■ **Exercise description**
Under this line are the records; write out word for word the part that begins at the line containing "(** One arm" and ends at the line containing "(** [self] with", and no more.

■ **Data extract**
◆ ◆ ◆ ◆

(* src/elf_parser/mod.rs:307-323, Elf64::parse_section_header_table *)
Definition parse_section_header_table (bytes : list Z) (file_header_range : Range)
    (file_header : Elf64Ehdr) (program_header_table_range : Range) :
    Exec ElfParserError (Range * list Elf64Shdr) :=
  let! size := err_checked_mul (size_of Elf64Shdr) file_header.(e_shnum) in
  let! end_ := err_checked_add size file_header.(e_shoff) in
  let section_header_table_range := mkRange file_header.(e_shoff) end_ in
  let! _ := check_that_there_is_no_overlap file_header_range section_header_table_range in
  let! _ := check_that_there_is_no_overlap program_header_table_range section_header_table_range in
  let! table := slice_from_bytes Elf64Shdr bytes section_header_table_range in
  Ret (section_header_table_range, table).

(** The position of the first zero byte. *)
Definition nul_position (bs : list Z) : option nat := fst <$> list_find (fun b => b = 0) bs.

(* src/elf_parser/mod.rs:467-496, Elf64::get_string_in_section *)
Definition get_string_in_section (bytes : list Z) (section_header : Elf64Shdr)
    (offset_in_section maximum_length : Z) : Exec ElfParserError (list Z) :=
  if negb (section_header.(sh_type) =? SHT_STRTAB) then Err InvalidSectionHeader
  else
    let! offset_in_file := err_checked_add section_header.(sh_offset) offset_in_section in
    let! section_end := err_checked_add section_header.(sh_offset) section_header.(sh_size) in
    let! limit := err_checked_add offset_in_file maximum_length in
    let string_range := mkRange offset_in_file (Z.min section_end limit) in
    let! unterminated_string_bytes := ok_or (get_range bytes string_range) OutOfBounds in
    ok_or
      (string_length ← nul_position unterminated_string_bytes;
       get_range unterminated_string_bytes (mkRange 0 (Z.of_nat string_length)))
      (StringTooLong unterminated_string_bytes maximum_length).

(** The names the parser looks for. *)
Definition name_symtab : list Z := [0x2e; 0x73; 0x79; 0x6d; 0x74; 0x61; 0x62].
Definition name_strtab : list Z := [0x2e; 0x73; 0x74; 0x72; 0x74; 0x61; 0x62].
Definition name_dynstr : list Z := [0x2e; 0x64; 0x79; 0x6e; 0x73; 0x74; 0x72].

(** One arm of the macro [section_header_by_name]: a second section of the name is
    an error. *)
Definition set_once (old : option Elf64Shdr) (h : Elf64Shdr) : Exec ElfParserError (option Elf64Shdr) :=
  match old with Some _ => Err InvalidSectionHeader | None => Ret (Some h) end.

(** [self] with the sections found by name. *)
Definition with_named (self : Elf64) (symtab strtab dynstr : option Elf64Shdr) : Elf64 :=
  mkElf64 self.(elf_bytes) self.(file_header) self.(program_header_table) self.(section_header_table)
    self.(section_names_section_header) symtab strtab self.(dynamic_table)
    self.(dynamic_relocations_table) self.(dynamic_symbol_table) dynstr.

(* src/elf_parser/mod.rs:343-356, Elf64::parse_sections *)
Fixpoint parse_sections_loop (names : Elf64Shdr) (table : list Elf64Shdr) (self : Elf64) :
    Exec ElfParserError Elf64 :=
  match table with
  | [] => Ret self
  | h :: table =>
      let! name := get_string_in_section self.(elf_bytes) names h.(sh_name) SECTION_NAME_LENGTH_MAXIMUM in
      let symtab := self.(symbol_section_header) in
      let strtab := self.(symbol_names_section_header) in
      let dynstr := self.(dynamic_symbol_names_section_header) in
      let! self :=
        if bool_decide (name = name_symtab) then
          let! x := set_once symtab h in Ret (with_named self x strtab dynstr)
        else if bool_decide (name = name_strtab) then
          let! x := set_once strtab h in Ret (with_named self symtab x dynstr)
        else if bool_decide (name = name_dynstr) then
          let! x := set_once dynstr h in Ret (with_named self symtab strtab x)
        else Ret self in
      parse_sections_loop names table self
  end.

(* src/elf_parser/mod.rs:325-359, Elf64::parse_sections *)
Definition parse_sections (self : Elf64) : Exec ElfParserError Elf64 :=
  let! names := ok_or self.(section_names_section_header) NoSectionNameStringTable in
  parse_sections_loop names self.(section_header_table) self.

(* src/elf_parser/mod.rs:538-548, Elf64::get_symbol_table_of_section *)
Definition get_symbol_table_of_section (self : Elf64) (h : Elf64Shdr) : Exec ElfParserError (list Elf64Sym) :=
  if negb (h.(sh_type) =? SHT_SYMTAB) && negb (h.(sh_type) =? SHT_DYNSYM) then Err InvalidSectionHeader
  else slice_from_section_header Elf64Sym self.(elf_bytes) h.

(* src/elf_parser/mod.rs:613-627, Elf64::program_header_for_vaddr *)
Fixpoint program_header_for_vaddr (table : list Elf64Phdr) (vaddr : Z) :
    Exec ElfParserError (option Elf64Phdr) :=
  match table with
  | [] => Ret None
  | h :: table =>
      let! end_ := err_checked_add h.(p_vaddr) h.(p_memsz) in
      if range_contains (mkRange h.(p_vaddr) end_) vaddr then Ret (Some h)
      else program_header_for_vaddr table vaddr
  end.

(* src/elf_parser/mod.rs:415-449, Elf64::parse_dynamic_relocations *)
Definition parse_dynamic_relocations (self : Elf64) : Exec ElfParserError (option (list Elf64Rel)) :=
  let! vaddr := index_slice self.(dynamic_table) DT_REL in
  if vaddr =? 0 then Ret None
  else
    let! entry_size := index_slice self.(dynamic_table) DT_RELENT in
    if negb (entry_size =? size_of Elf64Rel) then Err InvalidDynamicSectionTable
    else
      let! size := index_slice self.(dynamic_table) DT_RELSZ in
      if size =? 0 then Err InvalidDynamicSectionTable
      else
        let! program_header := program_header_for_vaddr self.(program_header_table) vaddr in
        let! offset :=
          match program_header with
          | Some h =>
              let! d := err_checked_sub vaddr h.(p_vaddr) in err_checked_add d h.(p_offset)
          | None =>
              let! h := ok_or (snd <$> list_find (fun h => h.(sh_addr) = vaddr) self.(section_header_table))
                          InvalidDynamicSectionTable in
              Ret h.(sh_offset)
          end in
        let! end_ := err_checked_add offset size in
        exec_map_err (fun _ => InvalidDynamicSectionTable)
          (let! table := slice_from_bytes Elf64Rel self.(elf_bytes) (mkRange offset end_) in Ret (Some table)).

◆ ◆ ◆ ◆

■ **Answer**
(** One arm of the macro [section_header_by_name]: a second section of the name is
    an error. *)
Definition set_once (old : option Elf64Shdr) (h : Elf64Shdr) : Exec ElfParserError (option Elf64Shdr) :=
  match old with Some _ => Err InvalidSectionHeader | None => Ret (Some h) end.

(** [self] with the sections found by name. *)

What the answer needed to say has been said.